■ Work item ■
If a line comes after the one containing "Funcdata : Type;", leave it out; copy every line before it, and that line too, exactly as written, starting from the first line of the entries.

■ Raw data ■

(** gRPC status returned by a handler; every handler returns [Status::OK]. *)
Inductive Status : Type := OK.

(* ===================================================================== *)
(** * The Ghidra library, as the server sees it *)

(** The three classes of exception the handlers distinguish. *)
Inductive exn : Type :=
| LowlevelError (explain : string)      (* catch (const LowlevelError& e) *)
| std_exception (what : string)         (* catch (const std::exception& e) *)
| unknown_exception.                    (* catch (...) *)

Inductive result (T : Type) : Type :=
| Ok (v : T)
| Throw (e : exn).
Arguments Ok {T} v.
Arguments Throw {T} e.

(** [class ServerAssemblyEmit]: what [dump] stored. *)
Record ServerAssemblyEmit : Type := mkEmit {
  mnem : string;
  body : string
}.

(** The part of the Ghidra API that the server calls.  [Arch] is the state
    of a [ServerArchitecture] object together with everything it owns
    (translator, symbol table, action database, printer); operations that
    mutate it return the new state, also when they throw. *)
Class GhidraEngine : Type := {
  Arch : Type;
  Funcdata : Type;
  AddrSpace : Type;
  (* ServerArchitecture(sleigh_id, ldr, err) *)
  new_ServerArchitecture : string -> MemoryLoadImage.t -> result Arch;
  (* arch->init(store) *)
  init : Arch -> Arch * result unit;
  (* arch->getDefaultCodeSpace() *)
  getDefaultCodeSpace : Arch -> AddrSpace;
  (* AddrSpace::wrapOffset, used by Address::operator+ *)
  wrapOffset : AddrSpace -> Z -> Z;
  (* global_scope->findFunction(func_addr) *)
  findFunction : Z -> Arch -> Arch * result (option Funcdata);
  (* global_scope->addFunction(func_addr, name)->getFunction() *)
  addFunction : Z -> string -> Arch -> Arch * result (option Funcdata);
  isProcStarted : Funcdata -> Arch -> Arch * result bool;
  clearAnalysis : Funcdata -> Arch -> Arch * result unit;
  (* arch->allacts.getCurrent()->reset(fd) and ->perform(fd) *)
  reset : Funcdata -> Arch -> Arch * result unit;
  perform : Funcdata -> Arch -> Arch * result Z;
  (* arch->print->setOutputStream(&s); arch->print->docFunction(fd) *)
  docFunction : Funcdata -> Arch -> Arch * result string;
  getName : Funcdata -> Arch -> Arch * result string;
  (* arch->translate->printAssembly(emit, addr): the length returned and
     the emitter after the call *)
  printAssembly : Z -> Arch -> Arch * result (Z * ServerAssemblyEmit)
}.

(** [Address::operator+]: the offset of [cur + off] in the space of [cur]. *)
Definition Address_plus {E : GhidraEngine} (sp : AddrSpace) (cur off : Z) : Z :=
  wrapOffset sp (wrap64 (cur + off)).

(* ===================================================================== *)
(** * Strings *)

(** [s.find(pat)]: the position of the first occurrence of [pat] in [s];
    [None] stands for [string::npos]. *)
Definition find (s pat : string) : option nat := index 0 pat s.
Arguments find : simpl never.

Definition empty (s : string) : bool :=
  match s with EmptyString => true | String _ _ => false end.

(** [out << std::hex << v] for an unsigned value. *)
Definition hex (v : Z) : string :=
  HexadecimalString.NilZero.string_of_uint (N.to_hex_uint (Z.to_N v)).

(* ===================================================================== *)
(** * The decompiler service (full implementation) *)

Module Server.
Section WithEngine.
Context {E : GhidraEngine}.

(** The data members of [class DecompilerServiceImpl].  The mutex is not
    modelled: it serialises the handlers, each of which is a function of
    the state here. *)
Record DecompilerServiceImpl : Type := mk {
  loader : option MemoryLoadImage.t;   (* std::unique_ptr<MemoryLoadImage> *)
  arch : option Arch;                  (* std::unique_ptr<ServerArchitecture> *)
  base_address : Z;
  initialized : bool
}.

(** The object right after construction. *)
Definition new_service : DecompilerServiceImpl := mk None None 0 false.

Definition cleanup (s : DecompilerServiceImpl) : DecompilerServiceImpl :=
  mk None None (base_address s) false.

(** ** LoadBinary *)

(** "Get language ID": the request's [arch_spec], or the 64-bit x86
    default when it is empty. *)
Definition lang_id (request : LoadBinaryRequest.t) : string :=
  if empty (LoadBinaryRequest.arch_spec request)
  then "x86:LE:64:default"%string
  else LoadBinaryRequest.arch_spec request.

(** The [try] block of [LoadBinary]: the state when the block is left and
    whether it was left by an exception. *)
Definition LoadBinary_try (s : DecompilerServiceImpl) (request : LoadBinaryRequest.t)
  : DecompilerServiceImpl * result unit :=
  let s := cleanup s in
  let base := LoadBinaryRequest.base_address request in
  let ld := MemoryLoadImage.mk (LoadBinaryRequest.binary_content request) base in
  match new_ServerArchitecture (lang_id request) ld with
  | Throw e => (mk (Some ld) None base false, Throw e)
  | Ok a =>
      match init a with
      | (a', Throw e) => (mk (Some ld) (Some a') base false, Throw e)
      | (a', Ok _) => (mk (Some ld) (Some a') base true, Ok tt)
      end
  end.

(** The message each [catch] clause puts in the reply. *)
Definition LoadBinary_message (e : exn) : string :=
  match e with
  | LowlevelError explain => explain
  | std_exception what => what
  | unknown_exception => "Unknown exception during initialization"%string
  end.

Definition LoadBinary (s : DecompilerServiceImpl) (request : LoadBinaryRequest.t)
  : DecompilerServiceImpl * LoadBinaryResponse.t * Status :=
  let reply := LoadBinaryResponse.default in
  match LoadBinary_try s request with
  | (s', Ok _) => (s', LoadBinaryResponse.set_success true reply, OK)
  | (s', Throw e) =>
      (cleanup s',
       LoadBinaryResponse.set_error_message (LoadBinary_message e)
         (LoadBinaryResponse.set_success false reply),
       OK)
  end.

(** ** Ping and DisassembleRange *)

Definition Ping (s : DecompilerServiceImpl)
  : DecompilerServiceImpl * PingResponse.t * Status :=
  (s, PingResponse.set_alive true PingResponse.default, OK).

Definition DisassembleRange (s : DecompilerServiceImpl) (request : DisassembleRequest.t)
  : DecompilerServiceImpl * DisassembleResponse.t * Status :=
  (s, DisassembleResponse.default, OK).

(** ** The linear sweep of DecompileFunction *)

Definition MAX_INSTRS : Z := 200.

(** The number of times the guard [instr_count < MAX_INSTRS] can still hold. *)
Definition budget (instr_count : Z) : nat := Z.to_nat (MAX_INSTRS - instr_count).
Arguments budget : simpl never.

(** How one run of the [while] loop ends: normally, with the final cursor,
    or by an exception of [printAssembly].  Either way the architecture
    state and the block built so far are returned. *)
Equations? sweep (sp : AddrSpace) (g : Arch) (pb_block : BasicBlock.t)
           (cur : Z) (instr_count : Z)
  : Arch * BasicBlock.t * result Z
  by wf (budget instr_count) lt :=
sweep sp g pb_block cur instr_count with Z_lt_dec instr_count MAX_INSTRS := {
  | right _ => (g, pb_block, Ok cur)
  | left Hlt with printAssembly cur g := {
    | (g', Throw e) => (g', pb_block, Throw e)
    | (g', Ok (len, emit)) with Z_le_dec len 0 := {
      | left _ => (g', pb_block, Ok cur)                      (* if (length <= 0) break; *)
      | right _ with find (mnem emit) "RET" := {
        | Some _ =>                                           (* Stop at RET *)
            (g',
             BasicBlock.add_instructions
               (Instruction.mk cur len (mnem emit) (body emit) []) pb_block,
             Ok cur)
        | None =>
            sweep sp g'
              (BasicBlock.add_instructions
                 (Instruction.mk cur len (mnem emit) (body emit) []) pb_block)
              (Address_plus sp cur len)
              (instr_count + 1)
        }
      }
    }
  }.
Proof. unfold budget, MAX_INSTRS in *. lia. Qed.


(** ** DecompileFunction *)

(** The body of the [try] block runs against the architecture and the reply
    under construction; what was written to the reply before an exception
    stays in it. *)
Definition Handler (T : Type) : Type :=
  Arch * DecompileResponse.t -> (Arch * DecompileResponse.t) * result T.

Definition ret {T : Type} (v : T) : Handler T := fun st => (st, Ok v).

Definition bind {T U : Type} (m : Handler T) (k : T -> Handler U) : Handler U :=
  fun st =>
    match m st with
    | (st', Ok v) => k v st'
    | (st', Throw e) => (st', Throw e)
    end.

Notation "x <- m ;; k" := (bind m (fun x => k))
  (at level 61, m at next level, right associativity).
Notation "m ;; k" := (bind m (fun _ => k))
  (at level 61, right associativity).

(** A call into the Ghidra library. *)
Definition engine {T : Type} (op : Arch -> Arch * result T) : Handler T :=
  fun st => let (g', r) := op (fst st) in ((g', snd st), r).

(** A setter applied to [*reply]. *)
Definition on_reply (f : DecompileResponse.t -> DecompileResponse.t) : Handler unit :=
  fun st => ((fst st, f (snd st)), Ok tt).

(** [l[n] = f(l[n])], nothing when [n] is out of range. *)
Fixpoint update_at {A : Type} (n : nat) (f : A -> A) (l : list A) : list A :=
  match l, n with
  | [], _ => []
  | x :: r, O => f x :: r
  | x :: r, S n' => x :: update_at n' f r
  end.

■ Written solution ■
(** gRPC status returned by a handler; every handler returns [Status::OK]. *)
Inductive Status : Type := OK.

(* ===================================================================== *)
(** * The Ghidra library, as the server sees it *)

(** The three classes of exception the handlers distinguish. *)
Inductive exn : Type :=
| LowlevelError (explain : string)      (* catch (const LowlevelError& e) *)
| std_exception (what : string)         (* catch (const std::exception& e) *)
| unknown_exception.                    (* catch (...) *)

Inductive result (T : Type) : Type :=
| Ok (v : T)
| Throw (e : exn).
Arguments Ok {T} v.
Arguments Throw {T} e.

(** [class ServerAssemblyEmit]: what [dump] stored. *)
Record ServerAssemblyEmit : Type := mkEmit {
  mnem : string;
  body : string
}.

(** The part of the Ghidra API that the server calls.  [Arch] is the state
    of a [ServerArchitecture] object together with everything it owns
    (translator, symbol table, action database, printer); operations that
    mutate it return the new state, also when they throw. *)
Class GhidraEngine : Type := {
  Arch : Type;
  Funcdata : Type;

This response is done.